**The task:**
Copy out each line of the data that holds the word "history".

**Dataset entries:**

+ + +

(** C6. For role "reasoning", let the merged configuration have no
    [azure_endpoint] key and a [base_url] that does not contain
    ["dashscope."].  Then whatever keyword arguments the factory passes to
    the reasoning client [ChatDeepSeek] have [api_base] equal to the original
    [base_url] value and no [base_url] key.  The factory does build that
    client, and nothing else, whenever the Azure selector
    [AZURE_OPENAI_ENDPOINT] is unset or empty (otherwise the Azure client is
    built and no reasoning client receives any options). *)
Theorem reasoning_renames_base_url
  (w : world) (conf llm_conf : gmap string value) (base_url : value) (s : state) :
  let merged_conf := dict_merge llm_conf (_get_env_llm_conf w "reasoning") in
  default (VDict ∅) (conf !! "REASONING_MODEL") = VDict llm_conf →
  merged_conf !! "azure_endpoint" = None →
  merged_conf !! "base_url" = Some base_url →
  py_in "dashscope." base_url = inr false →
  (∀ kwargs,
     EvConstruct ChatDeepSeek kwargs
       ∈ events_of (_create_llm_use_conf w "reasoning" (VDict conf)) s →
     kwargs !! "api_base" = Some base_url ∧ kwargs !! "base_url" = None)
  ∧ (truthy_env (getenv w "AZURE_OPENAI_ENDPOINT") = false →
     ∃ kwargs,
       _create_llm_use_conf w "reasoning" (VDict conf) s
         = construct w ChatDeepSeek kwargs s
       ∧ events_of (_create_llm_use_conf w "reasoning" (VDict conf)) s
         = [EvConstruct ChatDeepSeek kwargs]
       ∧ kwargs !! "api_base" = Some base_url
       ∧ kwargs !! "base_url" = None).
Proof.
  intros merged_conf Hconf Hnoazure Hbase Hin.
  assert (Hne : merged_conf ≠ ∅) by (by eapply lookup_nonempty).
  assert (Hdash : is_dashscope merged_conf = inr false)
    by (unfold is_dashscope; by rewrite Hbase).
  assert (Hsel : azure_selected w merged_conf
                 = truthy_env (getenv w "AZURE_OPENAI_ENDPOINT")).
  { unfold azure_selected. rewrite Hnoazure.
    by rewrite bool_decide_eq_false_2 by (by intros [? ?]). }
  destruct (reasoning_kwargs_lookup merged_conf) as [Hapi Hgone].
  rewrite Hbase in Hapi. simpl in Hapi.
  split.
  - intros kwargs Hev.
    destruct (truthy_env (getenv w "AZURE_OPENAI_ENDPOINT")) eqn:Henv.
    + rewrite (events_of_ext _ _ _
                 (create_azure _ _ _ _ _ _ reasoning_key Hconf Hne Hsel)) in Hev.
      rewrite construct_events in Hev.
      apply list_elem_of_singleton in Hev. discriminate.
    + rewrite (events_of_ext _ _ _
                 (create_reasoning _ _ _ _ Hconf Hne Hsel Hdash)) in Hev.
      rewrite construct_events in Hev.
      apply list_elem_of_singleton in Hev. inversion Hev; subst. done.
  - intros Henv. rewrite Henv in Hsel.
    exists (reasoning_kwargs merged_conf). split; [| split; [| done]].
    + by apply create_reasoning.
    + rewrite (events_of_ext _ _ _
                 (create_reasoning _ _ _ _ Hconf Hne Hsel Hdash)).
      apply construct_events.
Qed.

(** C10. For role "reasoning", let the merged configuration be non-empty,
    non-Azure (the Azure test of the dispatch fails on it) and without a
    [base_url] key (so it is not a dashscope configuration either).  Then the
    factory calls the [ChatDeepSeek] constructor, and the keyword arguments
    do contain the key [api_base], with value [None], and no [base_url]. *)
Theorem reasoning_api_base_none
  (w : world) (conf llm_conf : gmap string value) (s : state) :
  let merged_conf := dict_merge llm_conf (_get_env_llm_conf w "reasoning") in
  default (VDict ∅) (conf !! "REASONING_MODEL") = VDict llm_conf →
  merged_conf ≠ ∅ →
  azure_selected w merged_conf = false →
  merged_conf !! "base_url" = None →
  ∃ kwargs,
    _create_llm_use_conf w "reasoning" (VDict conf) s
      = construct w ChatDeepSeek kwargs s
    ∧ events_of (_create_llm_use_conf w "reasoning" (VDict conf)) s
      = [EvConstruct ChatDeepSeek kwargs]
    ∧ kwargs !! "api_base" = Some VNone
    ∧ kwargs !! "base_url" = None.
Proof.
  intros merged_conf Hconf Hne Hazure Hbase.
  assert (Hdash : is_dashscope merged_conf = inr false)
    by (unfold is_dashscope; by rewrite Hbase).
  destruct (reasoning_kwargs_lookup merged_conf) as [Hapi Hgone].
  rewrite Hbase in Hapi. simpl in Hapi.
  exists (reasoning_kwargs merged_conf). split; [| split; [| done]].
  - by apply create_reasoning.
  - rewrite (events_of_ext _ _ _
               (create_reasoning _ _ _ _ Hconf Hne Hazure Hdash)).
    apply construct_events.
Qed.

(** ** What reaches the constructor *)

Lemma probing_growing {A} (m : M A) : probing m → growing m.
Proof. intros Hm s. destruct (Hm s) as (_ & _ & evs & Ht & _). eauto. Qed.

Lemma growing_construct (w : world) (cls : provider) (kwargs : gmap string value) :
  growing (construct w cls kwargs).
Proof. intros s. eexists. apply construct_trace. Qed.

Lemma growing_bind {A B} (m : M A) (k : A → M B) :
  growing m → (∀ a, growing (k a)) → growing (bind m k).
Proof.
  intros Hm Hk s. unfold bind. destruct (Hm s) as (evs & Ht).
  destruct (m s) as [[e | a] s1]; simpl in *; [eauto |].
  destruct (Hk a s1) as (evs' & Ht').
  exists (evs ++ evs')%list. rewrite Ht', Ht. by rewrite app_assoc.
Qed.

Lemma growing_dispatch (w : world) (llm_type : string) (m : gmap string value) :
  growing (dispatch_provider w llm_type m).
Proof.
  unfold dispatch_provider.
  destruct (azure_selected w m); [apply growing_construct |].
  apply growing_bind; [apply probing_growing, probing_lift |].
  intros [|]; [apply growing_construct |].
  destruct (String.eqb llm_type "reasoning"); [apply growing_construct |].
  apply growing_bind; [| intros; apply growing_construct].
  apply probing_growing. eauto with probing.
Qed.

+ + +

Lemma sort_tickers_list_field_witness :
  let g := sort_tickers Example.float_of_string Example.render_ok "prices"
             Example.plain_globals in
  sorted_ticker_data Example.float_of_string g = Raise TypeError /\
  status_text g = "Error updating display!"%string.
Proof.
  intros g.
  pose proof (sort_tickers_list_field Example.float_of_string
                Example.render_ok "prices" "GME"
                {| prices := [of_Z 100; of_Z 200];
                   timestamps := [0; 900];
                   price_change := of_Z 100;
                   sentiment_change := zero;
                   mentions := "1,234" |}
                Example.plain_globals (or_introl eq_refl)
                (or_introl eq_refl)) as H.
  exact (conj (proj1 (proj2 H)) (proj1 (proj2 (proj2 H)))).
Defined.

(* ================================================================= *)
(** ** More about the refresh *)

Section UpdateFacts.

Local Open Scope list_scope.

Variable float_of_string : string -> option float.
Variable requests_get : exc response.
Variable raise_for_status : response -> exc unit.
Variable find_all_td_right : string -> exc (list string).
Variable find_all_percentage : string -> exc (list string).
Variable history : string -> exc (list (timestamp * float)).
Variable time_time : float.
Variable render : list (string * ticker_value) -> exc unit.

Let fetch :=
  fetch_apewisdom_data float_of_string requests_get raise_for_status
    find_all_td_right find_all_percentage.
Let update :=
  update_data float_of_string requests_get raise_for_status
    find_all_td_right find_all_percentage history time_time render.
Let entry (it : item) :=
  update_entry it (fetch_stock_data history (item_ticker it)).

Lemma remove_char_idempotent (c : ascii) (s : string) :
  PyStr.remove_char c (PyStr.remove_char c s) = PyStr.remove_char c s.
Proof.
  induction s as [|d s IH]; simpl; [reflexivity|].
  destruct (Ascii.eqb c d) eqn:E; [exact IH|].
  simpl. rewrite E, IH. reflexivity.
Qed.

+ + +

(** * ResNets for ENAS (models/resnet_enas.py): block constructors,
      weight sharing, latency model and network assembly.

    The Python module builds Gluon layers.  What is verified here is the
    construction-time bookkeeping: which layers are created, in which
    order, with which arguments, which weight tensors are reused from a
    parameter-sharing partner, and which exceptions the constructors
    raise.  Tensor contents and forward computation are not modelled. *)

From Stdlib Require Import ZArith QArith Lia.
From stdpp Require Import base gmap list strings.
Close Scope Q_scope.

+ + +

**Exercise result:**
Variable history : string -> exc (list (timestamp * float)).
    find_all_td_right find_all_percentage history time_time render.
  update_entry it (fetch_stock_data history (item_ticker it)).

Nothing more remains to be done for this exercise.